States in the Lower Basin—California, Arizona and Nevada—have argued that all states should share in the reduction in use. The Lower Basin has proposed basin-wide cuts triggered by low storage levels in all reservoirs in the basin combined, not just at Lake Mead as current cuts are determined. Lower Basin states would take cuts up to 1.5 million acre-feet at 38 percent storage levels, after which all states would contribute up to 3.9 million acre-feet in cuts.
While the Lower Basin has been the one to propose shared cuts during shortages, it refuses to acknowledge that its excessive claims on the river cannot be sustained and that the Upper Basin cannot be compelled to subsidize its overuse.
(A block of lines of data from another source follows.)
Lemma Start_launches_witness :
  instances (Start scenarioOptions makes 1 2 3 newDynamicPipelineScheduler)
  = [newPipelineInstance 0%nat] /\
  loops (Start scenarioOptions makes 1 2 3 newDynamicPipelineScheduler)
  = [Launch; Spawn; Shrink].
Proof.
  destruct (Start_launches scenarioOptions makes scenarioOptions_valid 1 2 3
              newDynamicPipelineScheduler)
    as (H1 & _ & _ & _ & _ & _ & H2 & _).
  - vm_compute. discriminate.
  - reflexivity.
  - discriminate.
  - split; [exact H1 | exact H2].
Defined.

Lemma staticStart_launches_witness :
  CreatePipelineScheduler 3 = Static newCommonPipelineScheduler /\
  size (staticStart scenarioOptions makes 3 newCommonPipelineScheduler) = 3.
Proof.
  destruct (staticStart_launches scenarioOptions makes scenarioOptions_valid 3
              newCommonPipelineScheduler)
    as (_ & _ & _ & H).
  - vm_compute. discriminate.
  - reflexivity.
  - discriminate.
  - apply H; [reflexivity | vm_compute; split; discriminate | discriminate].
Defined.

Lemma static_lifecycle_witness :
  staticStart scenarioOptions makes 3 (staticStop newCommonPipelineScheduler)
  = set_started 1 (staticStop newCommonPipelineScheduler).
Proof.
  destruct (static_lifecycle scenarioOptions makes 3 3 newCommonPipelineScheduler)
    as (_ & _ & _ & _ & H).
  destruct (H eq_refl) as (_ & _ & E). exact E.
Defined.

Lemma dynamic_lifecycle_idempotent_witness :
  exists s', Stop started1 = Ok s' /\ Stop s' = Ok s'.
Proof.
  destruct (Stop started1) as [s' | |] eqn:E;
    [| vm_compute in E; discriminate E ..].
  exists s'. split; [reflexivity |].
  exact (proj2 (dynamic_lifecycle_idempotent scenarioOptions makes
                  1%nat 2%nat 3%nat 1%nat 2%nat 3%nat started1) s' E).
Defined.

Lemma Stop_stops_loops_only_witness :
  exists s', Stop started1 = Ok s' /\
             instances s' = instances started1 /\
             closed (launchChan s') = true.
Proof.
  destruct (Stop started1) as [s' | |] eqn:E;
    [| vm_compute in E; discriminate E ..].
  exists s'. split; [reflexivity |].
  destruct (Stop_stops_loops_only started1 s' eq_refl E)
    as (_ & _ & _ & _ & _ & H1 & _ & H2 & _).
  split; [exact H2 | exact H1].
Defined.

Lemma Stop_before_Start_blocks_witness :
  Stop newDynamicPipelineScheduler = Blocked /\
  exists s1 s2 s3,
    stopRequest newDynamicPipelineScheduler = Ok (Some s1) /\
    stopWait s1 = Blocked /\
    spawnReturn (Start scenarioOptions makes 1 2 3 s1) = Ok s2 /\
    stopFinish s2 = Ok s3 /\
    started s3 = 0 /\ instances s3 = [].
Proof.
  destruct (Stop_before_Start_blocks scenarioOptions makes 1%nat 2%nat 3%nat
              newDynamicPipelineScheduler)
    as (B & _ & s1 & H1 & _ & _ & _ & _ & _ & H2 & _ & _ & _ &
        s2 & s3 & H3 & _ & H4 & _ & H5 & _ & H6 & _);
    try reflexivity.
  split; [exact B |].
  exists s1, s2, s3. split_and!; assumption.
Defined.

Lemma stopped_is_final_witness :
  exists s, Stop started1 = Ok s /\
            stopped (Start scenarioOptions makes 4 5 6 s) = 1 /\
            pipeline (Start scenarioOptions makes 4 5 6 s) = pipeline s /\
            size (snd (startLoop makes 2 0 1 s)) = size s + 2.
Proof.
  destruct (Stop started1) as [s | |] eqn:E;
    [| vm_compute in E; discriminate E ..].
  exists s. split; [reflexivity |].
  destruct (Stop_frame started1 s eq_refl E) as (Hst & _).
  destruct (stopped_is_final scenarioOptions makes oorZero (OpStart 4 5 6) s
              (Start scenarioOptions makes 4 5 6 s) Hst eq_refl)
    as (H1 & _ & H2 & H3).
  split; [exact H1 |]. split; [exact H2 |].
  destruct (H3 2%nat 0 1) as (_ & _ & H4).
  apply H4. discriminate.
Defined.
Lemma float_mul_opp (x y : pyfloat) : float_mul (SFopp x) y = SFopp (float_mul x y).
Proof.
  unfold float_mul.
  destruct x as [sx | sx | | sx mx ex], y as [sy | sy | | sy my ey]; cbn [SFmul SFopp];
    try reflexivity; try (now destruct sx, sy).
  destruct sx, sy; cbn [xorb negb];
    first [exact (binary_round_aux_opp false _ _ _) | exact (binary_round_aux_opp true _ _ _)].
Qed.

Lemma binary_normalize_opp (a : Z) :
  a <> 0 ->
  binary_normalize 53 1024 (- a) 0 false = SFopp (binary_normalize 53 1024 a 0 false).
Proof.
  intros Ha. destruct a as [|p|p]; [contradiction | |].
  - change (- Z.pos p) with (Z.neg p). unfold binary_normalize, binary_round.
    destruct (shl_align _ _ _) as [mz ez]. exact (binary_round_aux_opp false _ _ _).
  - change (- Z.neg p) with (Z.pos p). unfold binary_normalize, binary_round.
    destruct (shl_align _ _ _) as [mz ez]. exact (binary_round_aux_opp true _ _ _).
Qed.

Lemma float_of_int_opp (a : Z) :
  float_of_int (- a) =
  match float_of_int a with
  | Ok x => Ok (if a =? 0 then x else SFopp x)
  | Raise e => Raise e
  end.
Proof.
  destruct (Z.eqb_spec a 0) as [-> | Ha]; [reflexivity |].
  unfold float_of_int. rewrite (binary_normalize_opp a Ha).
  now destruct (binary_normalize 53 1024 a 0 false).
Qed.

Lemma int_of_float_opp (x : pyfloat) :
  int_of_float (SFopp x) =
  match int_of_float x with
  | Ok g => Ok (- g)
  | Raise e => Raise e
  end.
Proof.
  destruct x as [s | s | | s m e]; cbn; try reflexivity.
  destruct s; cbn; now rewrite ?Z.opp_involutive.
Qed.
Lemma executeWithSlot_notices call s :
  notices (executeWithSlot call s) = notices s ++ [Invoked call].
Proof.
  unfold executeWithSlot.
  destruct (currentConcurrent
              (bulkhead (on_bulkhead
                 (fun b => set_currentConcurrent (currentConcurrent b + 1) b) s))
            =? _); reflexivity.
Qed.

(** Notices are only ever appended. *)
Lemma releaseSlot_notices_grow s :
  exists more, notices (releaseSlot s) = notices s ++ more.
Proof.
  unfold releaseSlot.
  destruct ((0 <? len (queue (bulkhead s)))
            && (currentConcurrent (bulkhead s) <? maxConcurrent (bulkhead s)));
    [|exists []; symmetry; apply app_nil_r].
  destruct (queue (bulkhead s)) as [|request rest];
    [exists []; symmetry; apply app_nil_r|].
  exists [Invoked (rid request)]. rewrite executeWithSlot_notices. reflexivity.
Qed.

Lemma step_notices_grow s turn :
  exists more, notices (step s turn) = notices s ++ more.
Proof.
  destruct turn as [opName now | call ok | call now |]; simpl.
  - unfold execute. simpl.
    destruct (currentConcurrent (bulkhead s) <? maxConcurrent (bulkhead s)).
    + exists [Invoked (nextCall s)]. cbn [snd].
      rewrite executeWithSlot_notices. reflexivity.
    + destruct (queueSize (bulkhead s) <=? len (queue (bulkhead s))); simpl.
      * eexists. reflexivity.
      * exists []. symmetry. apply app_nil_r.
  - destruct (existsb (Nat.eqb call) (inflight s));
      [|exists []; symmetry; apply app_nil_r].
    unfold finishWithSlot. simpl.
    set (s2 := on_bulkhead _ _).
    destruct (releaseSlot_notices_grow s2) as [more Hmore].
    rewrite Hmore. exists (more ++ [Settled call ok]).
    rewrite app_assoc. f_equal. f_equal. unfold s2. destruct ok; reflexivity.
  - destruct (due call now s); [|exists []; symmetry; apply app_nil_r].
    unfold onTimeout. simpl.
    destruct (indexOf call (queue (bulkhead s)));
      [eexists; reflexivity | exists []; symmetry; apply app_nil_r].
  - unfold reset.
    destruct (clear_all_timers (queue (bulkhead s))
                (on_bulkhead (set_currentConcurrent 0) s)) as (_ & Hn & _).
    simpl in *. rewrite Hn. exists []. symmetry. apply app_nil_r.
Qed.

Lemma run_notices_grow turns : forall s,
  exists more, notices (run turns s) = notices s ++ more.
Proof.
  induction turns as [|turn turns IH]; intros s; simpl.
  - exists []. symmetry. apply app_nil_r.
  - destruct (step_notices_grow s turn) as [more1 H1].
    destruct (IH (step s turn)) as [more2 H2].
    exists (more1 ++ more2). rewrite H2, H1, app_assoc. reflexivity.
Qed.

(** The name the timer callback reports is the name of its request. *)
Lemma opNameOf_queued req : forall q,
  NoDup (map rid q) -> In req q ->
  opNameOf (rid req) q = operationName req.
Proof.
  unfold opNameOf.
  induction q as [|r q IH]; simpl; intros Hnd Hin; [contradiction|].
  inversion Hnd as [|? ? Hnotin Hnd']; subst.
  destruct (Nat.eqb_spec (rid r) (rid req)) as [Heq | Hne].
  - destruct Hin as [-> | Hin]; [reflexivity|].
    exfalso. apply Hnotin. rewrite Heq. apply in_map. exact Hin.
  - destruct Hin as [-> | Hin]; [congruence|]. apply IH; assumption.
Qed.

Lemma inv_reachable options turns : inv (run turns (init options)).
Proof. apply inv_run, inv_init. Qed.

(** *** Calls that wait, and calls that [reset] drops *)

Lemma releaseSlot_cases s :
  nextCall (releaseSlot s) = nextCall s /\
  (releaseSlot s = s \/
   exists request rest,
     queue (bulkhead s) = request :: rest /\
     queue (bulkhead (releaseSlot s)) = rest /\
     notices (releaseSlot s) = notices s ++ [Invoked (rid request)]).
Proof.
  unfold releaseSlot.
  destruct ((0 <? len (queue (bulkhead s)))
            && (currentConcurrent (bulkhead s) <? maxConcurrent (bulkhead s)));
    [|split; [reflexivity | left; reflexivity]].
  destruct (queue (bulkhead s)) as [|request rest] eqn:Hq;
    [split; [reflexivity | left; reflexivity]|].
  split.
  - unfold executeWithSlot. simpl.
    destruct (currentConcurrent (bulkhead s) + 1 =? maxConcurrent (bulkhead s));
      reflexivity.
  - right. exists request, rest. split; [reflexivity|].
    rewrite executeWithSlot_notices. split; [|reflexivity].
    unfold executeWithSlot. simpl.
    destruct (currentConcurrent (bulkhead s) + 1 =? maxConcurrent (bulkhead s));
      reflexivity.
Qed.

Lemma indexOf_is_queued call : forall q index,
  indexOf call q = Some index -> In call (map rid q).
Proof.
  induction q as [|r q IH]; simpl; intros index Hidx; [discriminate|].
  destruct (Nat.eqb_spec (rid r) call) as [Heq | Hne]; [left; exact Heq|].
  destruct (indexOf call q) as [i|]; [|discriminate].
  right. apply (IH i). reflexivity.
Qed.

Lemma splice1_keeps_others call : forall q index c,
  indexOf call q = Some index ->
  In c (map rid q) -> c = call \/ In c (map rid (splice1 index q)).
Proof.
  induction q as [|r q IH]; simpl; intros index c Hidx Hin; [contradiction|].
  destruct (Nat.eqb_spec (rid r) call) as [Heq | Hne].
  - inversion Hidx; subst index. simpl.
    destruct Hin as [Hc | Hc]; [left; congruence | right; exact Hc].
  - destruct (indexOf call q) as [i|] eqn:Hi; [|discriminate].
    inversion Hidx; subst index. simpl.
    destruct Hin as [Hc | Hc]; [right; left; exact Hc|].
    destruct (IH i c eq_refl Hc) as [Hcall | Hrest]; auto.
Qed.

Lemma splice1_adds_none : forall q index c,
  In c (map rid (splice1 index q)) -> In c (map rid q).
Proof.
  induction q as [|r q IH]; intros [|index] c Hin; simpl in *; auto.
  destruct Hin as [Hc | Hc]; [left; exact Hc | right; apply (IH index), Hc].
Qed.

Lemma decided_snoc ns n :
  decided (ns ++ [n]) = decided ns ++ decided [n].
Proof. apply decided_app. Qed.

(** As long as [reset] is not used no call gets lost. *)
Lemma tracked_step s turn :
  BulkheadApi.not_reset turn -> tracked s -> tracked (step s turn).
Proof.
  unfold tracked. intros Hturn Htr.
  destruct turn as [opName now | call ok | call now |]; simpl;
    [| | |contradiction].
  - unfold execute. simpl.
    destruct (currentConcurrent (bulkhead s) <? maxConcurrent (bulkhead s)).
    + cbn [snd]. intros c Hc.
      rewrite executeWithSlot_notices, decided_snoc, in_app_iff.
      assert (Hq : queue (bulkhead (executeWithSlot (nextCall s)
                     (on_bulkhead (with_stats bump_total)
                        (mkSystem (bulkhead s) (timers s) (inflight s)
                                  (S (nextCall s)) (notices s)))))
                   = queue (bulkhead s)).
      { unfold executeWithSlot. simpl.
        destruct (currentConcurrent (bulkhead s) + 1 =? maxConcurrent (bulkhead s));
          reflexivity. }
      assert (Hn : nextCall (executeWithSlot (nextCall s)
                     (on_bulkhead (with_stats bump_total)
                        (mkSystem (bulkhead s) (timers s) (inflight s)
                                  (S (nextCall s)) (notices s))))
                   = S (nextCall s)).
      { unfold executeWithSlot. simpl.
        destruct (currentConcurrent (bulkhead s) + 1 =? maxConcurrent (bulkhead s));
          reflexivity. }
      rewrite Hq. rewrite Hn in Hc. simpl notices.
      destruct (Nat.eq_dec c (nextCall s)) as [-> | Hne].
      * right. right. left. reflexivity.
      * destruct (Htr c) as [H | H]; [lia | auto | auto].
    + destruct (queueSize (bulkhead s) <=? len (queue (bulkhead s))); simpl;
        intros c Hc.
      * rewrite decided_snoc, in_app_iff.
        destruct (Nat.eq_dec c (nextCall s)) as [-> | Hne].
        -- right. right. left. reflexivity.
        -- destruct (Htr c) as [H | H]; [lia | auto | auto].
      * rewrite map_app, in_app_iff. simpl.
        destruct (Nat.eq_dec c (nextCall s)) as [-> | Hne].
        -- left. right. left. reflexivity.
        -- destruct (Htr c) as [H | H]; [lia | auto | auto].
  - destruct (existsb (Nat.eqb call) (inflight s)); [|exact Htr].
    unfold finishWithSlot.
    set (s2 := on_bulkhead _ _).
    assert (Hs2 : nextCall s2 = nextCall s /\ notices s2 = notices s /\
                  queue (bulkhead s2) = queue (bulkhead s))
      by (unfold s2; destruct ok; repeat split; reflexivity).
    clearbody s2. destruct Hs2 as (Hnext & Hns & Hq).
    destruct (releaseSlot_cases s2) as [Hn [Hsame | Hpop]].
    + rewrite Hsame. simpl. rewrite Hnext, Hns, Hq. intros c Hc.
      rewrite decided_snoc, in_app_iff. simpl.
      destruct (Htr c Hc); auto.
    + destruct Hpop as (request & rest & Hqueue & Hrest & Hnotices).
      simpl. rewrite Hn, Hnext, Hrest, Hnotices, Hns. intros c Hc.
      rewrite !decided_snoc, !in_app_iff. simpl.
      rewrite Hq in Hqueue.
      destruct (Htr c Hc) as [H | H]; [|auto].
      rewrite Hqueue in H. simpl in H. destruct H as [H | H]; auto.
  - destruct (due call now s); [|exact Htr].
    unfold onTimeout. simpl.
    destruct (indexOf call (queue (bulkhead s))) as [index|] eqn:Hidx;
      simpl; [|exact Htr].
    intros c Hc. rewrite decided_snoc, in_app_iff. simpl.
    destruct (Htr c Hc) as [H | H]; [|auto].
    destruct (splice1_keeps_others call _ index c Hidx H) as [-> | Hrest]; auto.
Qed.

Lemma tracked_run turns : forall s,
  Forall BulkheadApi.not_reset turns ->
  tracked s -> tracked (run turns s).
Proof.
  induction turns as [|turn turns IH]; intros s Hall Htr; simpl; [exact Htr|].
  inversion Hall as [|? ? Hturn Hrest]; subst.
  apply IH; [exact Hrest|].
  apply tracked_step; assumption.
Qed.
Historically, the Lower Basin has used more than its allocation of 7.5 million acre-feet (maf), while the Upper Basin has only used 4-5maf. Agriculture is the largest consumer of this water, accounting for 70-90 percent of consumptive use, of which the majority is used for growing alfalfa and hay for livestock.
Because of this, Upper Basin states—Colorado, Wyoming, New Mexico and Utah—have refused to take any cuts to their use, further arguing that they have never used their full allocation and that they already have to deal with declining runoff. This claim is true in any given year but not true over time, as the Upper Basin has continued to increase its consumptive use during the drought.
Regardless of relative use, the Colorado River Compact requires the Upper Basin to provide an average of 7.5maf of water to the Lower Basin and half of the obligation to Mexico, measured as a moving 10-year sum of 82.5maf. Data of flows at Lees Ferry (where the basin is divided) show that last year’s rolling sum was 83.7maf, raising the prospect of a Compact violation with record low snow pack this winter. It is unclear what will happen if this occurs as there is no legal mechanism for the Lower Basin to require the Upper Basin to reduce use.
With negotiations at a standstill, the Bureau of Reclamation had set the February 14 deadline in hopes of securing congressional approval by October. (All interstate agreements must be approved by Congress.) If no deal is reached, the Bureau will have to impose its own plan to stabilize water levels at the declining reservoirs, Powell and Mead. Because it only has authority to affect flows at federally managed reservoirs, the Bureau’s proposals only impact the Lower Basin and could impose significant cuts to its states and Mexico of up to 4 million acre-feet.
These proposals have angered politicians and officials in the Lower Basin, especially in Arizona, which has junior rights to California and bears the brunt of shortage cuts.
Republican Arizona Representative Andy Biggs posted on X/Twitter, “Arizona cannot sit idly by and allow Colorado to dictate water policy for the entire Basin region” promising “a solution that protects Arizona’s interests and safeguards our future.”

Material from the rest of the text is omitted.